─── Records for the exercise
(* ===== verification/PbTrip.v ===== *)
(** What is encoded is decoded again: from a message in a struct to bytes, and
    from the bytes to a message in another struct. *)

From S2P Require Import Prelude PbStream PbMem PbFields PbDecode PbShape PbRuns PbOwn PbPlace PbMessages PbEncode PbWire PbReads PbRebuild PbEncoded.

Open Scope Z_scope.

Lemma buffer_begins bs : begins (pb_istream_from_buffer bs (zlen bs)) bs.
Proof. split; [by exists []; rewrite app_nil_r|done]. Qed.

Lemma buffer_left bs : i_bytes_left (i_drop (length bs) (pb_istream_from_buffer bs (zlen bs))) = 0.
Proof. simpl. lia. Qed.

(** C24: a message is the same after [pb_encode] and [pb_decode].  Let the
    struct at [o] of the block [l], with the blocks [fp] it points to, hold the
    message [vss]: numbers of their width, strings and byte fields within their
    members, at most one member of each union, arrays up to their size, messages
    in messages to any depth.  Encoded into a buffer with room for them the
    bytes, decoded into any other struct of the descriptor (whatever it contains,
    in whatever memory, as long as requests for memory are granted), give
    [true], use up the stream, change nothing else, and leave the same message
    [vss] there, in the struct and in blocks of its own. *)
Theorem pb_message_round_trip descs exts field_encode ext_encode field_callback ext_callback d n vss
    m l o b fp F bufsize m2 l2 o2 b2 F2 :
  wf_descs descs → sized_descs descs → (d < length descs)%nat → msg_fits descs d n → msg_ok descs d vss →
  (o + n <= length b)%nat → mem_is m ((l, b) :: fp ++ F) → msg_val descs d (mem_read o n b) fp vss →
  zlen (wire descs d vss) <= bufsize < 2 ^ 64 →
  (o2 + n <= length b2)%nat → mem_is m2 ((l2, b2) :: F2) → alloc_ok false m2 →
  ∃ bs out i' m' b' fp',
    pb_encode descs exts m field_encode ext_encode d (VLoc l (Z.of_nat o)) (pb_ostream_from_buffer bufsize) =
      Some (true, out) ∧ o_state out = Some bs ∧ o_bytes_written out = zlen bs ∧
    pb_decode descs exts field_callback ext_callback d (l2, Z.of_nat o2)
      (mk_dstate (pb_istream_from_buffer bs (zlen bs)) m2) = Some (true, mk_dstate i' m') ∧
    i_bytes_left i' = 0 ∧ mem_is m' ((l2, b') :: fp' ++ F2) ∧ same_off (span o2 n) b2 b' ∧
    msg_val descs d (mem_read o2 n b') fp' vss.
Proof.
  intros Hwf Hsz Hd Hfit Hok Hroom Hm Hv Hbuf Hroom2 Hm2 Ha.
  pose proof (pb_encode_emits descs m Hwf Hsz exts field_encode ext_encode d n l o b fp F vss Hd Hfit Hroom Hm Hv) as He.
  destruct (pb_decode_reads descs exts field_callback ext_callback Hwf d n o2 l2 b2 _ vss Hd Hfit Hroom2 Hok
    (buffer_begins _) eq_refl m2 F2 Ha Hm2) as (r & i' & m' & b' & fp' & Hr & _ & Hm' & Hoff & -> & -> & Hv').
  set (w := wire descs d vss) in *.
  exists w, (o_put w (pb_ostream_from_buffer bufsize)), (i_drop (length w) (pb_istream_from_buffer w (zlen w))), m', b', fp'.
  split; [apply (emits_room _ _ He)|].
  - unfold owf. simpl. repeat split; lia.
  - simpl. lia.
  - intros _. simpl. lia.
  - split; [done|]. split; [done|]. split; [exact Hr|]. split; [apply buffer_left|]. done.
Qed.

(** ** A message *)

(** [ls { x: 5 s: "AB" } l { x: -1 } xs: [1, -2] u.a: "hi"] *)
Definition sample_leaf : list (list mval) := [[MInt 5]; [MBytes [65; 66]]].
Definition sample_root : list (list mval) :=
  [[MMsg sample_leaf]; [MMsg [[MInt (-1)]; []]]; [MInt 1; MInt (-2)]; [MBytes [104; 105]]; []].

Lemma msg_ok_fields descs d vss :
  Forall2 (λ g vs, count_ok g vs ∧ Forall (val_ok descs g) vs) (descriptor descs d) vss → unions_ok descs d vss →
  msg_ok descs d vss.
Proof.
  intros Hf Hu. split; [symmetry; by eapply Forall2_length|]. rewrite Forall2_lookup in Hf.
  assert (∀ k g vs, descriptor descs d !! k = Some g → vss !! k = Some vs → count_ok g vs ∧ Forall (val_ok descs g) vs) as Hk.
  { intros k g vs Hg Hvs. specialize (Hf k). rewrite Hg, Hvs in Hf. by inversion Hf. }
  split; [intros k g vs Hg Hvs; by eapply Hk|]. split; [|done].
  intros k g vs v Hg Hvs. destruct (Hk k g vs Hg Hvs) as [_ Hv]. by apply (proj1 (Forall_forall _ _) Hv).
Qed.

Lemma submsg_val_ok descs f d vss :
  is_submsg f = true → f_ptr f = FSubmsg d → msg_ok descs d vss → zlen (wire descs d vss) < 2 ^ 32 →
  val_ok descs f (MMsg vss).
Proof. intros Hs Hp (Hl & Hc & Hv & Hu) Hz. by eapply ok_msg. Qed.

(** In a descriptor without unions. *)
Lemma no_unions descs d vss :
  forallb (λ g, negb (is_htype PB_HTYPE_ONEOF g)) (descriptor descs d) = true → unions_ok descs d vss.
Proof.
  rewrite forallb_forall. intros Hf j k [g p] h vs ws Hg _ _ _ _ (Ho & _).
  apply layout_field, list_elem_of_lookup_2, list_elem_of_In, Hf in Hg. cbn [fst] in *. by rewrite Ho in Hg.
Qed.

#[export] Instance count_ok_dec f vs : Decision (count_ok f vs).
Proof. unfold count_ok. repeat case_match; apply _. Defined.

Ltac plain_value := apply ok_plain; [done|]; split; [done|]; split; by_decide.
Ltac field_values :=
  repeat (apply Forall2_cons_2; [split; [by_decide|repeat first [apply Forall_nil_2|apply Forall_cons_2]]|]);
  try apply Forall2_nil_2.

Lemma sample_leaf_ok : msg_ok sample_descs 0 sample_leaf.
Proof.
  apply msg_ok_fields; [|by apply no_unions]. unfold sample_leaf.
  change (descriptor sample_descs 0) with (fields_of None leaf_decls). field_values; plain_value.
Qed.

Lemma short_leaf_ok : msg_ok sample_descs 0 [[MInt (-1)]; []].
Proof.
  apply msg_ok_fields; [|by apply no_unions].
  change (descriptor sample_descs 0) with (fields_of None leaf_decls). field_values; plain_value.
Qed.

Lemma sample_root_ok : msg_ok sample_descs 1 sample_root.
Proof.
  apply msg_ok_fields.
  - unfold sample_root. change (descriptor sample_descs 1) with (fields_of None root_decls). field_values.
    + apply (submsg_val_ok _ _ 0); [done|done|apply sample_leaf_ok|by vm_compute].
    + apply (submsg_val_ok _ _ 0); [done|done|apply short_leaf_ok|by vm_compute].
    + plain_value.
    + plain_value.
    + plain_value.
  - intros j k g h vs ws Hg Hh Hvs Hws Hne (Hg1 & Hh1 & _).
    assert (j = 3 ∨ j = 4)%nat as Hj.
    { destruct j as [|[|[|[|[|j]]]]]; simpl in Hg; simplify_eq; auto; by vm_compute in Hg1. }
    assert (k = 3 ∨ k = 4)%nat as Hk.
    { destruct k as [|[|[|[|[|k]]]]]; simpl in Hh; simplify_eq; auto; by vm_compute in Hh1. }
    destruct Hj as [-> | ->], Hk as [-> | ->]; simpl in *; simplify_eq; auto.
Qed.

Definition sample_wire : bytes := wire sample_descs 1 sample_root.

(** The message, in a struct: decoded from its wire form. *)
Lemma sample_struct :
  ∃ m b fp, (0 + 72 <= length b)%nat ∧ mem_is m ((0%nat, b) :: fp ++ [(1%nat, [MByte 7])]) ∧
    msg_val sample_descs 1 (mem_read 0 72 b) fp sample_root.
Proof.
  destruct (pb_decode_reads sample_descs [] no_field_callback no_ext_callback sample_wf 1 72 0 0 (replicate 72 MUndef)
    (sample_stream sample_wire) sample_root ltac:(simpl; lia) sample_fits ltac:(simpl; lia) sample_root_ok
    (buffer_begins _) eq_refl sample_mem [(1%nat, [MByte 7])] ltac:(by left; constructor) sample_mem_is)
    as (r & i & m & b & fp & Hr & _ & Hm & [Hl _] & -> & _ & Hv).
  exists m, b, fp. rewrite Hl, length_replicate. split; [lia|]. split; [exact Hm|exact Hv].
Qed.

Lemma pb_message_round_trip_witness :
  ∃ m b fp, msg_val sample_descs 1 (mem_read 0 72 b) fp sample_root ∧
    ∃ bs out i' m' b' fp',
      pb_encode sample_descs [] m (λ _ _ _, oundefined) (λ _ _, oundefined) 1 (VLoc 0 (Z.of_nat 0))
        (pb_ostream_from_buffer 64) = Some (true, out) ∧ o_state out = Some bs ∧
      pb_decode sample_descs [] no_field_callback no_ext_callback 1 (0%nat, Z.of_nat 0)
        (mk_dstate (pb_istream_from_buffer bs (zlen bs)) sample_mem) = Some (true, mk_dstate i' m') ∧
      mem_is m' ((0%nat, b') :: fp' ++ [(1%nat, [MByte 7])]) ∧
      msg_val sample_descs 1 (mem_read 0 72 b') fp' sample_root.
Proof.
  destruct sample_struct as (m & b & fp & Hl & Hm & Hv). exists m, b, fp. split; [exact Hv|].
  destruct (pb_message_round_trip sample_descs [] (λ _ _ _, oundefined) (λ _ _, oundefined) no_field_callback no_ext_callback
    1 72 sample_root m 0 0 b fp [(1%nat, [MByte 7])] 64 sample_mem 0 0 (replicate 72 MUndef) [(1%nat, [MByte 7])]
    sample_wf ltac:(by_decide) ltac:(simpl; lia) sample_fits sample_root_ok Hl Hm Hv ltac:(by vm_compute)
    ltac:(simpl; lia) sample_mem_is ltac:(by left; constructor))
    as (bs & out & i' & m' & b' & fp' & He & Hs & _ & Hr & _ & Hm' & _ & Hv').
  exists bs, out, i', m', b', fp'. split; [exact He|]. split; [exact Hs|]. split; [exact Hr|]. split; [exact Hm'|exact Hv'].
Defined.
──────
Exercise description => From the line containing "mem_is m' ((0%nat, b')" down to the last line, reproduce the records exactly. Include both ends.

Solution to the problem =>
      mem_is m' ((0%nat, b') :: fp' ++ [(1%nat, [MByte 7])]) ∧
      msg_val sample_descs 1 (mem_read 0 72 b') fp' sample_root.
Proof.
  destruct sample_struct as (m & b & fp & Hl & Hm & Hv). exists m, b, fp. split; [exact Hv|].
  destruct (pb_message_round_trip sample_descs [] (λ _ _ _, oundefined) (λ _ _, oundefined) no_field_callback no_ext_callback
    1 72 sample_root m 0 0 b fp [(1%nat, [MByte 7])] 64 sample_mem 0 0 (replicate 72 MUndef) [(1%nat, [MByte 7])]
    sample_wf ltac:(by_decide) ltac:(simpl; lia) sample_fits sample_root_ok Hl Hm Hv ltac:(by vm_compute)
    ltac:(simpl; lia) sample_mem_is ltac:(by left; constructor))
    as (bs & out & i' & m' & b' & fp' & He & Hs & _ & Hr & _ & Hm' & _ & Hv').
  exists bs, out, i', m', b', fp'. split; [exact He|]. split; [exact Hs|]. split; [exact Hr|]. split; [exact Hm'|exact Hv'].
Defined.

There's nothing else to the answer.